_MATERIAL FOR THE TASK:_
Start of Block
(** * Asset Companion: sizing, fitting and alpha repair, verified

    A shallow embedding of the decision logic of the [asset_companion]
    package ([size_utils.py], [scale.py], [pad_crop.py], [detect.py],
    [alpha_fix.py], [pipeline.py]) together with the properties its
    specification states about it.

    Python [int] is [Z].  A Python [float] is a finite IEEE-754 binary64
    number and a numpy [float32] a finite binary32 number; both are
    represented by the rational they denote, and every arithmetic
    operation rounds its exact result to nearest, ties to even. *)

From Stdlib Require Import ZArith QArith Qround Qabs Qreduction Qpower.
From Stdlib Require Import Lia Lqa List String DecimalString Bool.
Import ListNotations.

Local Open Scope Z_scope.

(** ** Exceptions *)

Inductive exn : Type :=
| AssertionError (msg : string)
| ValueError (msg : string)
| ZeroDivisionError (msg : string)
| RuntimeError (msg : string)
| OSError (msg : string)
| Cv2Error (msg : string).

(** [str(e)] *)
Definition exn_str (e : exn) : string :=
  match e with
  | AssertionError msg | ValueError msg | ZeroDivisionError msg
  | RuntimeError msg | OSError msg | Cv2Error msg => msg
  end.

Inductive result (A : Type) : Type :=
| Ok (a : A)
| Raise (e : exn).
Arguments Ok {A} a.
Arguments Raise {A} e.

Definition bind {A B : Type} (m : result A) (k : A -> result B) : result B :=
  match m with
  | Ok a => k a
  | Raise e => Raise e
  end.

Notation "x <- m ;; k" := (bind m (fun x => k))
  (at level 61, m at next level, right associativity).

(** ** Binary floating point, round to nearest even *)

Module Float.

Local Open Scope Q_scope.

Definition pow2 (e : Z) : Q := 2 ^ e.

(** [ilog2 q] is the exponent [e] with [2^e <= q < 2^(e+1)], for [0 < q]. *)
Definition ilog2 (q : Q) : Z :=
  let e0 := (Z.log2 (Qnum q) - Z.log2 (Zpos (Qden q)))%Z in
  if Qle_bool (pow2 e0) q then e0 else (e0 - 1)%Z.

(** Python's [round] on a float and the significand rounding of IEEE-754:
    nearest integer, a tie goes to the even one. *)
Definition round_half_even (q : Q) : Z :=
  let f := Qfloor q in
  match Qcompare (q - inject_Z f) (1 # 2) with
  | Lt => f
  | Gt => (f + 1)%Z
  | Eq => if Z.even f then f else (f + 1)%Z
  end.

(** Rounding of a positive rational to [prec] significant bits. *)
Definition round_pos (prec : Z) (q : Q) : Q :=
  let e := (ilog2 q - (prec - 1))%Z in
  inject_Z (round_half_even (q / pow2 e)) * pow2 e.

(** The value an operation with exact result [q] returns in a binary format
    with [prec] bits of precision (53 for binary64, 24 for binary32).  The
    exponent range is not modelled: image dimensions and channel values stay
    far from overflow and from the subnormal numbers. *)
Definition fl (prec : Z) (q : Q) : Q :=
  match Qcompare q 0 with
  | Eq => 0
  | Gt => Qred (round_pos prec (Qred q))
  | Lt => Qred (- round_pos prec (Qred (- q)))
  end.

(** [int(x)]: truncation toward zero. *)
Definition trunc (x : Q) : Z :=
  if Qle_bool 0 x then Qfloor x else Qceiling x.

End Float.

(** ** Python numbers *)

Module Py.
Import Float.

(** A [float] is the rational it denotes. *)
Definition float := Q.

Definition binary64 : Z := 53.

(** A literal such as [0.05] denotes the double nearest to it. *)
Definition lit (q : Q) : float := fl binary64 q.

Definition float_of_int (z : Z) : float := fl binary64 (inject_Z z).

(** [a / b] on two ints: the correctly rounded quotient. *)
Definition truediv (a b : Z) : result float :=
  if b =? 0 then Raise (ZeroDivisionError "division by zero")
  else Ok (fl binary64 (inject_Z a / inject_Z b)).

Definition fdiv (x y : float) : result float :=
  if Qeq_bool y 0 then Raise (ZeroDivisionError "float division by zero")
  else Ok (fl binary64 (x / y)).

Definition fmul (x y : float) : float := fl binary64 (x * y).
Definition fsub (x y : float) : float := fl binary64 (x - y).

Definition fabs (x : float) : float := Qabs x.

Definition flt (x y : float) : bool := negb (Qle_bool y x).
Definition fle (x y : float) : bool := Qle_bool x y.

(** [int(x)] and [round(x)] on a float. *)
Definition int (x : float) : Z := trunc x.
Definition round (x : float) : Z := round_half_even x.

End Py.

(** ** size_utils.py *)

(** The loop [while power < value: power <<= 1].  [power] starts at 1, so
    it at least doubles on every iteration and [value] iterations always
    suffice (lemma [while_power_lt_exit]). *)
Fixpoint while_power_lt (fuel : nat) (power value : Z) : Z :=
  match fuel with
  | O => power
  | S n => if power <? value
           then while_power_lt n (Z.shiftl power 1) value
           else power
  end.

Definition round_to_power_of_two (value : Z) : Z :=
  if value <=? 0 then 1
  else
    let power := while_power_lt (Z.to_nat value) 1 value in
    if power - value <? value - power / 2 then power
    else if power / 2 >? 0 then power / 2 else 1.

Definition round_to_multiple (value multiple : Z) : result Z :=
  if value <=? 0 then Ok multiple
  else q <- Py.truediv value multiple ;; Ok (Py.round q * multiple).

Definition auto_suggest_size (width height : Z) (prefer_power_of_two : bool)
  : result (Z * Z) :=
  if (width <=? 0) || (height <=? 0) then Ok (256, 256)
  else
    aspect <- Py.truediv width height ;;
    let long_side := Z.max width height in
    suggested_long <-
      (if prefer_power_of_two then Ok (round_to_power_of_two long_side)
       else round_to_multiple long_side 8) ;;
    wh <-
      (if width >=? height then
         let suggested_w := suggested_long in
         q <- Py.fdiv (Py.float_of_int suggested_w) aspect ;;
         Ok (suggested_w, Z.max 8 (Py.round q))
       else
         let suggested_h := suggested_long in
         Ok (Z.max 8 (Py.round (Py.fmul (Py.float_of_int suggested_h) aspect)),
             suggested_h)) ;;
    suggested_w <- round_to_multiple (fst wh) 8 ;;
    suggested_h <- round_to_multiple (snd wh) 8 ;;
    Ok (suggested_w, suggested_h).

Definition calculate_target_size (width height : Z) (mode : string)
    (custom_width custom_height : option Z) (multiple : Z) : result (Z * Z) :=
  if String.eqb mode "custom" then
    match custom_width, custom_height with
    | Some cw, Some ch => Ok (cw, ch)
    | _, _ => Raise (ValueError
                "custom_width and custom_height required for custom mode")
    end
  else if String.eqb mode "power_of_two" then
    aspect <- (if height >? 0 then Py.truediv width height else Ok (Py.lit 1)) ;;
    let long_side := Z.max width height in
    let suggested_long := round_to_power_of_two long_side in
    if width >=? height then
      let target_w := suggested_long in
      q <- Py.fdiv (Py.float_of_int target_w) aspect ;;
      Ok (target_w, Z.max 8 (round_to_power_of_two (Py.round q)))
    else
      let target_h := suggested_long in
      Ok (Z.max 8 (round_to_power_of_two
                     (Py.round (Py.fmul (Py.float_of_int target_h) aspect))),
          target_h)
  else if String.eqb mode "multiple" then
    aspect <- (if height >? 0 then Py.truediv width height else Ok (Py.lit 1)) ;;
    let long_side := Z.max width height in
    suggested_long <- round_to_multiple long_side multiple ;;
    if width >=? height then
      let target_w := suggested_long in
      q <- Py.fdiv (Py.float_of_int target_w) aspect ;;
      r <- round_to_multiple (Py.round q) multiple ;;
      Ok (target_w, Z.max multiple r)
    else
      let target_h := suggested_long in
      r <- round_to_multiple
             (Py.round (Py.fmul (Py.float_of_int target_h) aspect)) multiple ;;
      Ok (Z.max multiple r, target_h)
  else auto_suggest_size width height true.

(** ** Images (PIL) *)

(** A pixel is the list of its band values, as in the last axis of
    [np.array(img)]: [[r; g; b; a]] in mode RGBA, [[r; g; b]] in mode RGB. *)
Definition Pixel := list Z.

Record Image : Type := mkImage {
  mode : string;
  width : Z;
  height : Z;
  rows : list (list Pixel)
}.

Definition size (img : Image) : Z * Z := (width img, height img).

Definition zrange (n : Z) : list Z := map Z.of_nat (seq 0 (Z.to_nat n)).

(** The [h] rows of [w] pixels each whose pixel at column [x] of row [y]
    is [f x y]. *)
Definition build (w h : Z) (f : Z -> Z -> Pixel) : list (list Pixel) :=
  map (fun y => map (fun x => f x y) (zrange w)) (zrange h).

Definition in_bounds (img : Image) (x y : Z) : bool :=
  (0 <=? x) && (x <? width img) && (0 <=? y) && (y <? height img).

Definition getpixel (img : Image) (x y : Z) : Pixel :=
  if in_bounds img x y
  then nth (Z.to_nat x) (nth (Z.to_nat y) (rows img) []) []
  else [].

(** The image has as many rows and columns as its size says. *)
Definition well_formed (img : Image) : Prop :=
  0 <= width img /\ 0 <= height img /\
  Z.of_nat (List.length (rows img)) = height img /\
  Forall (fun row => Z.of_nat (List.length row) = width img) (rows img).

(** Number of bands of a mode ([Image.getmodebands]). *)
Definition getmodebands (m : string) : nat :=
  if existsb (String.eqb m) ["RGBA"; "CMYK"; "RGBX"; "RGBa"]%string then 4
  else if existsb (String.eqb m) ["RGB"; "YCbCr"; "LAB"; "HSV"]%string then 3
  else if existsb (String.eqb m) ["LA"; "PA"; "La"]%string then 2
  else 1.

Inductive Resampling : Type := NEAREST | LANCZOS.

Inductive InpaintMethod : Type := INPAINT_TELEA | INPAINT_NS.

(** The numerical kernels of Pillow and OpenCV the package calls.  Their
    results are left open; what the package does with sizes, modes, offsets
    and errors around them is spelled out below. *)
Class Imaging : Type := {
  (** [resample f img w h x y]: pixel [(x, y)] of [img] resized to
      [w] x [h] with filter [f]. *)
  resample : Resampling -> Image -> Z -> Z -> Z -> Z -> Pixel;
  (** [im.convert(dst)] on one pixel, for the mode pairs not given in
      [convert]. *)
  convert_other : string -> string -> Pixel -> Pixel;
  (** [cv2.inpaint(bgr, mask, 3, method)]: the RGB value at [(x, y)]. *)
  cv2_inpaint : InpaintMethod -> Image -> Z -> Z -> Pixel;
  (** [cv2.GaussianBlur(alpha, (0, 0), radius)]: the float32 value at
      [(x, y)] of the blurred alpha plane. *)
  cv2_GaussianBlur : Image -> Q -> Z -> Z -> Q;
  (** The spectral-residual saliency estimate of [bbox_from_saliency]:
      the bounding rectangle [(x, y, ww, hh)] of the largest contour on the
      downscaled image, or [None] when the saliency module is missing, fails
      or finds no contour. *)
  cv2_saliency_rect : Image -> option (Z * Z * Z * Z);
  (** [img.filter(ImageFilter.GaussianBlur(radius))]: the pixel at
      [(x, y)] of the blurred image. *)
  pil_GaussianBlur : Image -> Q -> Z -> Z -> Pixel;
  (** [len(np.unique(small.reshape(-1, 3), axis=0))] and the share of
      Canny edge pixels, on the sample of at most 128 x 128 that
      [detect_kind] takes of the image. *)
  count_unique_colors : Image -> Z;
  canny_edge_ratio : Image -> Q;
  (** The external super-resolution tool run on an image: the upscaled
      image, or the error of [run_realesrgan] (binary missing, non-zero exit
      code, no output file, timeout). *)
  realesrgan : Image -> result Image
}.

Section PIL.
Context {imaging : Imaging}.

(** [Image.new(mode, (w, h), color)] *)
Definition Image_new (m : string) (w h : Z) (color : Pixel) : result Image :=
  if (w <? 0) || (h <? 0)
  then Raise (ValueError "Width and height must be >= 0")
  else Ok (mkImage m w h (build w h (fun _ _ => color))).

(** [im.convert(dst)] on one pixel. *)
Definition convert (src dst : string) (p : Pixel) : Pixel :=
  if String.eqb src dst then p
  else if String.eqb dst "RGBA" then
    if String.eqb src "RGB" then
      match p with
      | [r; g; b] => [r; g; b; 255]
      | _ => convert_other src dst p
      end
    else if String.eqb src "L" then
      match p with
      | [l] => [l; l; l; 255]
      | _ => convert_other src dst p
      end
    else convert_other src dst p
  else convert_other src dst p.

(** [canvas.paste(im, (x, y))]: [im], converted to the mode of [canvas],
    replaces the pixels of the box at [(x, y)]; what falls outside
    [canvas] is clipped. *)
Definition paste (canvas im : Image) (x y : Z) : Image :=
  mkImage (mode canvas) (width canvas) (height canvas)
    (build (width canvas) (height canvas)
       (fun i j =>
          if (x <=? i) && (i <? x + width im) && (y <=? j) && (j <? y + height im)
          then convert (mode im) (mode canvas) (getpixel im (i - x) (j - y))
          else getpixel canvas i j)).

(** [im.resize((w, h), resample=f)] *)
Definition resize (im : Image) (wh : Z * Z) (f : Resampling) : result Image :=
  let '(w, h) := wh in
  if (w <? 1) || (h <? 1)
  then Raise (ValueError "height and width must be > 0")
  else Ok (mkImage (mode im) w h (build w h (resample f im w h))).

(** [im.crop((x0, y0, x1, y1))]; pixels outside [im] are zero. *)
Definition crop (im : Image) (box : Z * Z * Z * Z) : result Image :=
  let '(x0, y0, x1, y1) := box in
  if x1 <? x0 then Raise (ValueError "Coordinate 'right' is less than 'left'")
  else if y1 <? y0 then Raise (ValueError "Coordinate 'lower' is less than 'upper'")
  else Ok (mkImage (mode im) (x1 - x0) (y1 - y0)
             (build (x1 - x0) (y1 - y0)
                (fun i j =>
                   if in_bounds im (x0 + i) (y0 + j)
                   then getpixel im (x0 + i) (y0 + j)
                   else repeat 0 (getmodebands (mode im))))).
End of Block
_WHAT THIS TASK INVOLVES:_ Everything above from the line containing "RuntimeError (msg : string)" down to the line containing "(** Rounding of" is to be transcribed exactly, with both of those lines included and nothing else added.

_TASK RESPONSE:_
| RuntimeError (msg : string)
| OSError (msg : string)
| Cv2Error (msg : string).

(** [str(e)] *)
Definition exn_str (e : exn) : string :=
  match e with
  | AssertionError msg | ValueError msg | ZeroDivisionError msg
  | RuntimeError msg | OSError msg | Cv2Error msg => msg
  end.

Inductive result (A : Type) : Type :=
| Ok (a : A)
| Raise (e : exn).
Arguments Ok {A} a.
Arguments Raise {A} e.

Definition bind {A B : Type} (m : result A) (k : A -> result B) : result B :=
  match m with
  | Ok a => k a
  | Raise e => Raise e
  end.

Notation "x <- m ;; k" := (bind m (fun x => k))
  (at level 61, m at next level, right associativity).

(** ** Binary floating point, round to nearest even *)

Module Float.

Local Open Scope Q_scope.

Definition pow2 (e : Z) : Q := 2 ^ e.

(** [ilog2 q] is the exponent [e] with [2^e <= q < 2^(e+1)], for [0 < q]. *)
Definition ilog2 (q : Q) : Z :=
  let e0 := (Z.log2 (Qnum q) - Z.log2 (Zpos (Qden q)))%Z in
  if Qle_bool (pow2 e0) q then e0 else (e0 - 1)%Z.

(** Python's [round] on a float and the significand rounding of IEEE-754:
    nearest integer, a tie goes to the even one. *)
Definition round_half_even (q : Q) : Z :=
  let f := Qfloor q in
  match Qcompare (q - inject_Z f) (1 # 2) with
  | Lt => f
  | Gt => (f + 1)%Z
  | Eq => if Z.even f then f else (f + 1)%Z
  end.

(** Rounding of a positive rational to [prec] significant bits. *)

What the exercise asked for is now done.